__Listed entries__:

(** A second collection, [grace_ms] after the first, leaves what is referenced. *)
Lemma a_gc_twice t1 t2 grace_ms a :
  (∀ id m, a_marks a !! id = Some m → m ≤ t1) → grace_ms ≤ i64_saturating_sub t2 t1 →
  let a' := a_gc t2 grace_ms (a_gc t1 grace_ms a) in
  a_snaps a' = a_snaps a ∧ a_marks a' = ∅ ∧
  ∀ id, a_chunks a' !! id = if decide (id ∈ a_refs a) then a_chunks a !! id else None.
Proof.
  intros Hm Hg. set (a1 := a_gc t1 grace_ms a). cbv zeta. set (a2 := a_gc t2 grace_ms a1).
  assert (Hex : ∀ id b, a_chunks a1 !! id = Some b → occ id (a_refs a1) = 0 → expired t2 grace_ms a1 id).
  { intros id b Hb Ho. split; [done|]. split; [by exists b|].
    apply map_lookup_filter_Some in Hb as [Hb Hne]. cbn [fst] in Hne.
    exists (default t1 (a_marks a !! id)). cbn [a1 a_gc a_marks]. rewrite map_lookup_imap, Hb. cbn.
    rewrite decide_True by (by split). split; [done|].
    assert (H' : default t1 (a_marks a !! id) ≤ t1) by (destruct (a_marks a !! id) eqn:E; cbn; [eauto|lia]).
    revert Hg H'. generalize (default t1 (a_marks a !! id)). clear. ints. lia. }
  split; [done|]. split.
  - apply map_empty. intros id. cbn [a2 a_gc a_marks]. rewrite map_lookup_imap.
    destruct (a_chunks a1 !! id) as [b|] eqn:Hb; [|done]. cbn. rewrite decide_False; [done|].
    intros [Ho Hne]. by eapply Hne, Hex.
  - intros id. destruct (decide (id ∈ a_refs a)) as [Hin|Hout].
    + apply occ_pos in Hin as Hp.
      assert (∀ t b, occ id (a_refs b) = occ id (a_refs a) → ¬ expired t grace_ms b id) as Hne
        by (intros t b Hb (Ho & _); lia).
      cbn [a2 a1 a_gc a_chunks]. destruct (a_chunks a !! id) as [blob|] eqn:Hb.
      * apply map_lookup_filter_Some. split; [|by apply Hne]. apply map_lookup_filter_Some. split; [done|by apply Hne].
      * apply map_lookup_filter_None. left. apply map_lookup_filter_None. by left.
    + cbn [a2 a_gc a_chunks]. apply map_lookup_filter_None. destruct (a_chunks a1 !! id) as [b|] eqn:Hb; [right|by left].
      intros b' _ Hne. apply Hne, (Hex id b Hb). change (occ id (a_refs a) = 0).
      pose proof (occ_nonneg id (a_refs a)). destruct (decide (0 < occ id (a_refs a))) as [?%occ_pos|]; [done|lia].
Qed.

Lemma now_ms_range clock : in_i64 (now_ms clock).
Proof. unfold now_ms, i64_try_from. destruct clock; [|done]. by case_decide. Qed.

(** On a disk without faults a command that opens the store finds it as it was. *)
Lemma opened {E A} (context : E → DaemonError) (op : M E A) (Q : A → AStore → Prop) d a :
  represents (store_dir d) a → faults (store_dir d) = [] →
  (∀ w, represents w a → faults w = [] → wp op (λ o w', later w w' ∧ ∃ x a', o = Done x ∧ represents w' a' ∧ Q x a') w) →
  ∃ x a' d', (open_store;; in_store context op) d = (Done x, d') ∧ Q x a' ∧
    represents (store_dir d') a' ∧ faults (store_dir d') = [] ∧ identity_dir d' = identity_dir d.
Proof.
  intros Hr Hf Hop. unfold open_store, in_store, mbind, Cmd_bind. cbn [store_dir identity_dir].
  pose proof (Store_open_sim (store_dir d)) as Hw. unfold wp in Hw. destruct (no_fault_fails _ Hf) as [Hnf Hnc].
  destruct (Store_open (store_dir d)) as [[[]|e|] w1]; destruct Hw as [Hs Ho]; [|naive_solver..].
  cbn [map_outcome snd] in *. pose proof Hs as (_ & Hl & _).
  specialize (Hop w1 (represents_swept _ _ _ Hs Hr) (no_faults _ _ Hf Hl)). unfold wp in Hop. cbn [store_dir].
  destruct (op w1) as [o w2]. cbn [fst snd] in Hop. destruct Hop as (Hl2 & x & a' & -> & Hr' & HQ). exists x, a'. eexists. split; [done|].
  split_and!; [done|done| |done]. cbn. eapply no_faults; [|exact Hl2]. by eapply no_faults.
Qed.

---

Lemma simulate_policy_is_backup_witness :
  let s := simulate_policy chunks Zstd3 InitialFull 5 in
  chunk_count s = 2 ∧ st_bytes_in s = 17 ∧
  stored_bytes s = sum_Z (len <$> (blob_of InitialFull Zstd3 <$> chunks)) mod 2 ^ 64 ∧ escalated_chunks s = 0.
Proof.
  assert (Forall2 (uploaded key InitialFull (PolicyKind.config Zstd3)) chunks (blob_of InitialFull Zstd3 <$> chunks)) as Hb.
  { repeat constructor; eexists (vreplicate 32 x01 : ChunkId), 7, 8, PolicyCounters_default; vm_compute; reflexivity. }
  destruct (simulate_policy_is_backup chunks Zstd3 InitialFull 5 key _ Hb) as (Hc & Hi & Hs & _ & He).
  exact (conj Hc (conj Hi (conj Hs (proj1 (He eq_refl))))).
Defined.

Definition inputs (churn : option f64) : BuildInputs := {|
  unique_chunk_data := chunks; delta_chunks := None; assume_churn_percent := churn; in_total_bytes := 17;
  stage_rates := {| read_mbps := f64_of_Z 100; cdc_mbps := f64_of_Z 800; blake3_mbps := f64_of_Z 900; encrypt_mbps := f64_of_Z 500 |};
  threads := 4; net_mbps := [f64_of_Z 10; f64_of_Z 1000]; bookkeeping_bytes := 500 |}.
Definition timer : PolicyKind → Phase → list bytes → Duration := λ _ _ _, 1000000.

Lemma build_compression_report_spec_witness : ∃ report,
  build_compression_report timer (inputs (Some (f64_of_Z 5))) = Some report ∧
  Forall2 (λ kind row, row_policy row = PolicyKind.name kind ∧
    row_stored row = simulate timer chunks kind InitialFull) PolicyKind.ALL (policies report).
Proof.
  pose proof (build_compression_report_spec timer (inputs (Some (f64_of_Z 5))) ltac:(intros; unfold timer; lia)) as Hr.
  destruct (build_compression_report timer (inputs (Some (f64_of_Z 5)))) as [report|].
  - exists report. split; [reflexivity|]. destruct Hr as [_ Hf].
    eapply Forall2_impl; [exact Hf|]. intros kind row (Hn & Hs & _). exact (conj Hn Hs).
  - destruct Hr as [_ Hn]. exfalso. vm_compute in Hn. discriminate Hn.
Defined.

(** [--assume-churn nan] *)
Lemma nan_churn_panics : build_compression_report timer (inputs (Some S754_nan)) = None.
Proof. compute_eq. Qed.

--

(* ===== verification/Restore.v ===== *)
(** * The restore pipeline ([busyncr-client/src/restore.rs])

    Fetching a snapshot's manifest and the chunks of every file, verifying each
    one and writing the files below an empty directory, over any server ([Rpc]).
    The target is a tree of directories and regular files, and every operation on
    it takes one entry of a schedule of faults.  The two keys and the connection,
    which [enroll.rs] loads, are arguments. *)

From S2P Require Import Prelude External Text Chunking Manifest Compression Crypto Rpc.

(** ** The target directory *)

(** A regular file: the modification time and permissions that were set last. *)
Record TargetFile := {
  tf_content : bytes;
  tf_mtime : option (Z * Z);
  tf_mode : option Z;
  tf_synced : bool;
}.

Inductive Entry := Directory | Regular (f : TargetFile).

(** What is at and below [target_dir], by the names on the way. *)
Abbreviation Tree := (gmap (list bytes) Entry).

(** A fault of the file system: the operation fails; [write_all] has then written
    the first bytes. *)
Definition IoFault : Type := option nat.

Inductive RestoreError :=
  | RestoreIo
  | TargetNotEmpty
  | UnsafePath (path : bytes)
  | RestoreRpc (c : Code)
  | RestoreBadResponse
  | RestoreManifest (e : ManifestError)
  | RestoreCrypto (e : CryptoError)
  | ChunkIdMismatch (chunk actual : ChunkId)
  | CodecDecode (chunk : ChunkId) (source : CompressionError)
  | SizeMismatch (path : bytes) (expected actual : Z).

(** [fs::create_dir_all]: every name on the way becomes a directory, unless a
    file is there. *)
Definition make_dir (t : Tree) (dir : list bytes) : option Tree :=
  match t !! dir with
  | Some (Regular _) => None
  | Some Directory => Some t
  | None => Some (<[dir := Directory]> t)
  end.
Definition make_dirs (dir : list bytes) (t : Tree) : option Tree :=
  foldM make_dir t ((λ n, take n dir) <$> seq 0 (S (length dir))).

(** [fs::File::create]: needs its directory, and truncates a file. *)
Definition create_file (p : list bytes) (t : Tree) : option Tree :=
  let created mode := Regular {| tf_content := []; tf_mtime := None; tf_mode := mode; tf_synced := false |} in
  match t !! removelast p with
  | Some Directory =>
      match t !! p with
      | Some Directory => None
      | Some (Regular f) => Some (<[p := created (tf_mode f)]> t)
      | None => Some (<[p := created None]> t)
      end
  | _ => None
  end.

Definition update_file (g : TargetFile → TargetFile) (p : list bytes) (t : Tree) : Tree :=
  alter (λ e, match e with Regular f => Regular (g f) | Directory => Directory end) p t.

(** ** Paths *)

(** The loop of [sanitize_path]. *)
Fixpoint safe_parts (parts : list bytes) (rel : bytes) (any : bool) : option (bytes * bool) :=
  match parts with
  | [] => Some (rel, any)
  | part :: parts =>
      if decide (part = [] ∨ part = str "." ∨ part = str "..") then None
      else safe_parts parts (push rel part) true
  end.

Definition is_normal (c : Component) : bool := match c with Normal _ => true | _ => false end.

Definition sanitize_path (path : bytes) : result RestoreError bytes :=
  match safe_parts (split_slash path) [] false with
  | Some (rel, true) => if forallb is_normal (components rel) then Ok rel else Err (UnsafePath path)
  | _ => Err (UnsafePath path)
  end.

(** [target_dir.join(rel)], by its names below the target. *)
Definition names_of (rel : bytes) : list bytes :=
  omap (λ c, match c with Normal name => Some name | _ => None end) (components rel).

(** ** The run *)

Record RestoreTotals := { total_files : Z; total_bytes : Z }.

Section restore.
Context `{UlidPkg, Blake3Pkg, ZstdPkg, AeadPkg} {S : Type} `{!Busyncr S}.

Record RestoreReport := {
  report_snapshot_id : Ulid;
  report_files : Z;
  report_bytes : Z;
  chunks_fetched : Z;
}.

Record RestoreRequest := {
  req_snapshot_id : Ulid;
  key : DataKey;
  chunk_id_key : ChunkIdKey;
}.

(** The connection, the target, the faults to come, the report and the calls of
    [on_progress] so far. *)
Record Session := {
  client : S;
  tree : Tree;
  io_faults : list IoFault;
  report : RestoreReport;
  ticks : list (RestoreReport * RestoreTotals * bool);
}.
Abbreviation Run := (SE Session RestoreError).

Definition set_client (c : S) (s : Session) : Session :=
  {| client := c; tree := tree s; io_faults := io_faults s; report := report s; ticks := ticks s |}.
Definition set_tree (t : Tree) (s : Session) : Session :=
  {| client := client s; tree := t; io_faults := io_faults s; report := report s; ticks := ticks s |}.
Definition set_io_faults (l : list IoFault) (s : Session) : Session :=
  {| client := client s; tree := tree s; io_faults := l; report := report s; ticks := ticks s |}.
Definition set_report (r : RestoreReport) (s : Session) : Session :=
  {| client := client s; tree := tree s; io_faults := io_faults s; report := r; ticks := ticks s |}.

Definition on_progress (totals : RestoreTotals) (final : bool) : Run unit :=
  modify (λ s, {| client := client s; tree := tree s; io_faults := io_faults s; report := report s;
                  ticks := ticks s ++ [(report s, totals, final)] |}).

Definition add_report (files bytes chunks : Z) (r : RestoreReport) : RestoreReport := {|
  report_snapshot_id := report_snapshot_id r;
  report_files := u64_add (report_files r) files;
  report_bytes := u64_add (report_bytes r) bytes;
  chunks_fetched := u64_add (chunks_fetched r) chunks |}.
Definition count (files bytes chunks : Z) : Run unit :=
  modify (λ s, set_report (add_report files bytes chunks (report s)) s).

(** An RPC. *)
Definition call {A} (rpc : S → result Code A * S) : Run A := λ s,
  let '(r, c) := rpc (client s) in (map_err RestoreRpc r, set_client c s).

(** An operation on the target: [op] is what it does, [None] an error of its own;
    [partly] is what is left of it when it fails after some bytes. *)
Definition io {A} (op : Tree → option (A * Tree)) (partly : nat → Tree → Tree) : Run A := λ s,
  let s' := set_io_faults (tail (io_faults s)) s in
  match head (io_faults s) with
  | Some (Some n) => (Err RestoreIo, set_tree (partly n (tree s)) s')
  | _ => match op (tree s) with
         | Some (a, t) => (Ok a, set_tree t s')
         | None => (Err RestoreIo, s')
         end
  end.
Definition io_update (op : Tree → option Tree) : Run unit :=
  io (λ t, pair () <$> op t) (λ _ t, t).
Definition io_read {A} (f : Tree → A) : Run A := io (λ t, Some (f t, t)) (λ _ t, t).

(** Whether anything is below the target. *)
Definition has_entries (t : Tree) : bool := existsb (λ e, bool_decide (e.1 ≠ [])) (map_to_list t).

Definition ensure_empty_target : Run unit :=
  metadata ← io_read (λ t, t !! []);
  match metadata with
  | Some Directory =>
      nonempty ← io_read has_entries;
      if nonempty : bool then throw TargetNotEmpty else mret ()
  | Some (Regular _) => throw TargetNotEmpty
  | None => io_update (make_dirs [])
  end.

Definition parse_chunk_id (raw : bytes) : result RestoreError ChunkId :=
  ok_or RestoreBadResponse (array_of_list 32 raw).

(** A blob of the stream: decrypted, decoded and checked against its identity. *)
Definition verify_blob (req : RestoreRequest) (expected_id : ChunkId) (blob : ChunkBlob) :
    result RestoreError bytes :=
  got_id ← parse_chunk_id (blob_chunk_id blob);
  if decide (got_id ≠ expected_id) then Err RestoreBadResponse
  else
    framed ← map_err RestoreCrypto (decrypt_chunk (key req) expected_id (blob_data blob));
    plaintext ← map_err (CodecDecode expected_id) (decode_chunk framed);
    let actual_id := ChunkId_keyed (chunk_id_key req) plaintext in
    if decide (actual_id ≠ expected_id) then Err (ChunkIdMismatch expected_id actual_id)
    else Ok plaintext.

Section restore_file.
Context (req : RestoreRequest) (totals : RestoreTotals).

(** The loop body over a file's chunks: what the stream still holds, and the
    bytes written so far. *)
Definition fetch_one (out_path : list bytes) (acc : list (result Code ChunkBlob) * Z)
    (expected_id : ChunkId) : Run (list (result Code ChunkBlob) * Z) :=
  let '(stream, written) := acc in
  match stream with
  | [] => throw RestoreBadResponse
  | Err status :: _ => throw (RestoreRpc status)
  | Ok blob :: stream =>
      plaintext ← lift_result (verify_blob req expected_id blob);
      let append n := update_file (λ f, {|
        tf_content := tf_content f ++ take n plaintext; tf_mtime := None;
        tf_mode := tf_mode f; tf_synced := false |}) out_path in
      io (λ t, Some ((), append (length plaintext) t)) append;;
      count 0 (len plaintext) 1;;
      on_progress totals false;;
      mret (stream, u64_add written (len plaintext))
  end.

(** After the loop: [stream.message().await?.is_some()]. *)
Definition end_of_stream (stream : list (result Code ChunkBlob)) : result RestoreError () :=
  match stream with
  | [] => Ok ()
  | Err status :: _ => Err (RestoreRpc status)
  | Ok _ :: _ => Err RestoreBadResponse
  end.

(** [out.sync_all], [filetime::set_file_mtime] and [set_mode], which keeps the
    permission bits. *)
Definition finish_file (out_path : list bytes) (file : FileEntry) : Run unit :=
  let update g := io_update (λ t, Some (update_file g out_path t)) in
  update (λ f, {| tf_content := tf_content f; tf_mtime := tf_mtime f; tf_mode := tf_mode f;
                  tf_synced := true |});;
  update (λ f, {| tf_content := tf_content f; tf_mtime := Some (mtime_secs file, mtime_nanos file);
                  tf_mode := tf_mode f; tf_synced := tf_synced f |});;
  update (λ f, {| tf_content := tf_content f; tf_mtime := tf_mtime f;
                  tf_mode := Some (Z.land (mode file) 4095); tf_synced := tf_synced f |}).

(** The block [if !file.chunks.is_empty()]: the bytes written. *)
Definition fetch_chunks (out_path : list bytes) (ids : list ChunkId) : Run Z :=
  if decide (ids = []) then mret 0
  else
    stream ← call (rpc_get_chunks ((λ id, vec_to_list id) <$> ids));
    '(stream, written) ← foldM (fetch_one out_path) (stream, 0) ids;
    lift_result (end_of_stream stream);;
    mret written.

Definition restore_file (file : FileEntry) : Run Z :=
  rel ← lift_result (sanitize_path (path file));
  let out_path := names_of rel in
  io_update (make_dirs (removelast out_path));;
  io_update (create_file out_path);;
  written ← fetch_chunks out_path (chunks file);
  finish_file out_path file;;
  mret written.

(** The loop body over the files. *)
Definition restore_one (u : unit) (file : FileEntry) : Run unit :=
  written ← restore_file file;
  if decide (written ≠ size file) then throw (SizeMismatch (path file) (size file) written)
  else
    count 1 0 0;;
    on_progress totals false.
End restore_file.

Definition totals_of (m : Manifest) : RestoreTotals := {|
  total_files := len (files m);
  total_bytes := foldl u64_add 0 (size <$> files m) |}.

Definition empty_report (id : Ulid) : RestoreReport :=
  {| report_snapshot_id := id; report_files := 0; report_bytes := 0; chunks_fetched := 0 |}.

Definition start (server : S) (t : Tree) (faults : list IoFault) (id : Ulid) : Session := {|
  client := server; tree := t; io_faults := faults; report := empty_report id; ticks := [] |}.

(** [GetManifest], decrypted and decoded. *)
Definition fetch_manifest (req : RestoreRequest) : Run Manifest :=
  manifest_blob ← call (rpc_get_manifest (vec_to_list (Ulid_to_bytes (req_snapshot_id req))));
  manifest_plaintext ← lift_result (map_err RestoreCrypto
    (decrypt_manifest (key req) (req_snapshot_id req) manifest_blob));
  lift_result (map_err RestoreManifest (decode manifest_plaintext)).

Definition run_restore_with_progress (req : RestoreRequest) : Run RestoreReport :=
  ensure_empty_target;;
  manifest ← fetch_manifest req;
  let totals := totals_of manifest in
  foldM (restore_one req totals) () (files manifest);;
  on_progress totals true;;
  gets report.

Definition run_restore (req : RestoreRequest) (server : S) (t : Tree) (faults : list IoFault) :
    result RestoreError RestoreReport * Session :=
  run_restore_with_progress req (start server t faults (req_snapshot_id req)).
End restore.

__Work required__: Within the listing above, extract exactly the lines from the line with "t, t)) (λ _ t, t)." to the line with "if nonempty : bool", the two named lines included, and no others.

__Solution to this task__:
Definition io_read {A} (f : Tree → A) : Run A := io (λ t, Some (f t, t)) (λ _ t, t).

(** Whether anything is below the target. *)
Definition has_entries (t : Tree) : bool := existsb (λ e, bool_decide (e.1 ≠ [])) (map_to_list t).

Definition ensure_empty_target : Run unit :=
  metadata ← io_read (λ t, t !! []);
  match metadata with
  | Some Directory =>
      nonempty ← io_read has_entries;
      if nonempty : bool then throw TargetNotEmpty else mret ()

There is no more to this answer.